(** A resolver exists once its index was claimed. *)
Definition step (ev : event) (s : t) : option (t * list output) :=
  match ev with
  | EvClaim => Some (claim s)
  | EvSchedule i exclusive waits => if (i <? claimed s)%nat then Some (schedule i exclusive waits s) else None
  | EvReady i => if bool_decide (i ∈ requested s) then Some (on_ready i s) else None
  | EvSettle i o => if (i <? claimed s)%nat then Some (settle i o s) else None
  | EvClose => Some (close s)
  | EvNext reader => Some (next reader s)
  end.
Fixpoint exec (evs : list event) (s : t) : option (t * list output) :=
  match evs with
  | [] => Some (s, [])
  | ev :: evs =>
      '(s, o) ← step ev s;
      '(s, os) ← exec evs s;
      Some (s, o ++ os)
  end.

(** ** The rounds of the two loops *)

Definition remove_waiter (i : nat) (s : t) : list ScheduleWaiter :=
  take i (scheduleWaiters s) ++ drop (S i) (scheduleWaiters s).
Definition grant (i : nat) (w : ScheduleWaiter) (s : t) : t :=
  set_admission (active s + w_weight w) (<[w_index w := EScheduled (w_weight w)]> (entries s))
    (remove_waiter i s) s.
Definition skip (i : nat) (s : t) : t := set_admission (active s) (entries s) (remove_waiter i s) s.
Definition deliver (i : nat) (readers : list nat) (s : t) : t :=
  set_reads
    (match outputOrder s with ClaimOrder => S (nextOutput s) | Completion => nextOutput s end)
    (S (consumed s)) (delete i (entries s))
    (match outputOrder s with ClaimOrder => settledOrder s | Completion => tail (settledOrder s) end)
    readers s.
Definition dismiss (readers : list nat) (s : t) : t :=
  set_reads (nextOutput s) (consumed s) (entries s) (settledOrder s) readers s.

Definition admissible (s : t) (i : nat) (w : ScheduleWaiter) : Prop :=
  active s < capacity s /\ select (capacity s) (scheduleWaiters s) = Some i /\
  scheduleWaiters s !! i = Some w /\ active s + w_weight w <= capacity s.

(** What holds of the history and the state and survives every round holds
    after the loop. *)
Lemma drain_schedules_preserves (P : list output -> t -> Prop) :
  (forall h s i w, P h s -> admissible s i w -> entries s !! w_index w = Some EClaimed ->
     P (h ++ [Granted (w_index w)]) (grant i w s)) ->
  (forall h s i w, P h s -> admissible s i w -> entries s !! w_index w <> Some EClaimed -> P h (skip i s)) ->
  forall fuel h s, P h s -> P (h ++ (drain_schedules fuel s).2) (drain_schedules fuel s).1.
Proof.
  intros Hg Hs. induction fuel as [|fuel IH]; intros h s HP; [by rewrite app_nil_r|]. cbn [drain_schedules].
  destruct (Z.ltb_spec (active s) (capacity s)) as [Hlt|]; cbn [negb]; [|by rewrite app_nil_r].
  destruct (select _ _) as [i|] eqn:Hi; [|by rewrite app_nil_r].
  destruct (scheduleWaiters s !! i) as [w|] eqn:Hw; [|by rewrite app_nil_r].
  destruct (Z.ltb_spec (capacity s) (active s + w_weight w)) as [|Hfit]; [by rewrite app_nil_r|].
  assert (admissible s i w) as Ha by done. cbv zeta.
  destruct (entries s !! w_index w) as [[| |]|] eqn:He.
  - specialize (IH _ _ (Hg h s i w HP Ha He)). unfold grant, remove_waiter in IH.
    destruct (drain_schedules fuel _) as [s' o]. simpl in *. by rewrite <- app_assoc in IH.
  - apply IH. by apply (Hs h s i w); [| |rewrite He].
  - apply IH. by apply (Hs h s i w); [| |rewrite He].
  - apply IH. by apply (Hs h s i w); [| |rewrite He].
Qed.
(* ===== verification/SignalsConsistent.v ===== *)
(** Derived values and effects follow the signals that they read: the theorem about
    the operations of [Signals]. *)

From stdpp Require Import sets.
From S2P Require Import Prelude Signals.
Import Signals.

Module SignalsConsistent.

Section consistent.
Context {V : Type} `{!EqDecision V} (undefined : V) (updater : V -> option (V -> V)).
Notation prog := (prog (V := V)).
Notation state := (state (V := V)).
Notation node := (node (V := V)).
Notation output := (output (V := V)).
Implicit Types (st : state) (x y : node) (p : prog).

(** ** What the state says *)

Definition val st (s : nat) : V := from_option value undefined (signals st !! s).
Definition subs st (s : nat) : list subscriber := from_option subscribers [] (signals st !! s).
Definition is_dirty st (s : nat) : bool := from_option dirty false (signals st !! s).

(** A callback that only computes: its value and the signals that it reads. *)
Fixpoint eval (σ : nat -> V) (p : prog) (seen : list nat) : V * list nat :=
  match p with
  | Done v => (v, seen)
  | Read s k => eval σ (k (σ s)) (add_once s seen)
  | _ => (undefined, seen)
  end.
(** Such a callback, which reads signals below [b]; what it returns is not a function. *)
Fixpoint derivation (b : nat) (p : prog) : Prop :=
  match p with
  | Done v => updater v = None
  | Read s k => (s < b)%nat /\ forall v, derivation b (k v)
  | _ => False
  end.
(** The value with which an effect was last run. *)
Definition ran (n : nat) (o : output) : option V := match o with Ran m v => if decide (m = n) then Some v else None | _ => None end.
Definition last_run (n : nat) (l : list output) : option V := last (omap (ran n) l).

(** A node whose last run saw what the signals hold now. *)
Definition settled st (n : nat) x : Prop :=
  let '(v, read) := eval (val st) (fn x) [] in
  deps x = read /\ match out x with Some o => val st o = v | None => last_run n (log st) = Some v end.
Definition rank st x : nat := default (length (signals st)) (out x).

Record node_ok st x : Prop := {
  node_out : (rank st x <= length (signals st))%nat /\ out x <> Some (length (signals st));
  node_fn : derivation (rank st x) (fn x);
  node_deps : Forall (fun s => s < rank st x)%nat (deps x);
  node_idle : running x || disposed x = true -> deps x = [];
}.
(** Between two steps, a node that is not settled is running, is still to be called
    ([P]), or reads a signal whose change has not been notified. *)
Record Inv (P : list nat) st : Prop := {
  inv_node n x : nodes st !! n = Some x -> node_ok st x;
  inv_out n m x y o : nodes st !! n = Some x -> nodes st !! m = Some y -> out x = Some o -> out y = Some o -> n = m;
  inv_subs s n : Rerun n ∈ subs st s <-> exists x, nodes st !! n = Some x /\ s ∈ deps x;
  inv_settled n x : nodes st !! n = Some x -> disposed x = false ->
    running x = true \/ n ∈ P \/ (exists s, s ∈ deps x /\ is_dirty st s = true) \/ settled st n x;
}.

^^^^^^^^

— TASK PROMPT —
Filter the entries above down to the lines that contain "subs".

— TASK ANSWER —
Definition subs st (s : nat) : list subscriber := from_option subscribers [] (signals st !! s).
  inv_subs s n : Rerun n ∈ subs st s <-> exists x, nodes st !! n = Some x /\ s ∈ deps x;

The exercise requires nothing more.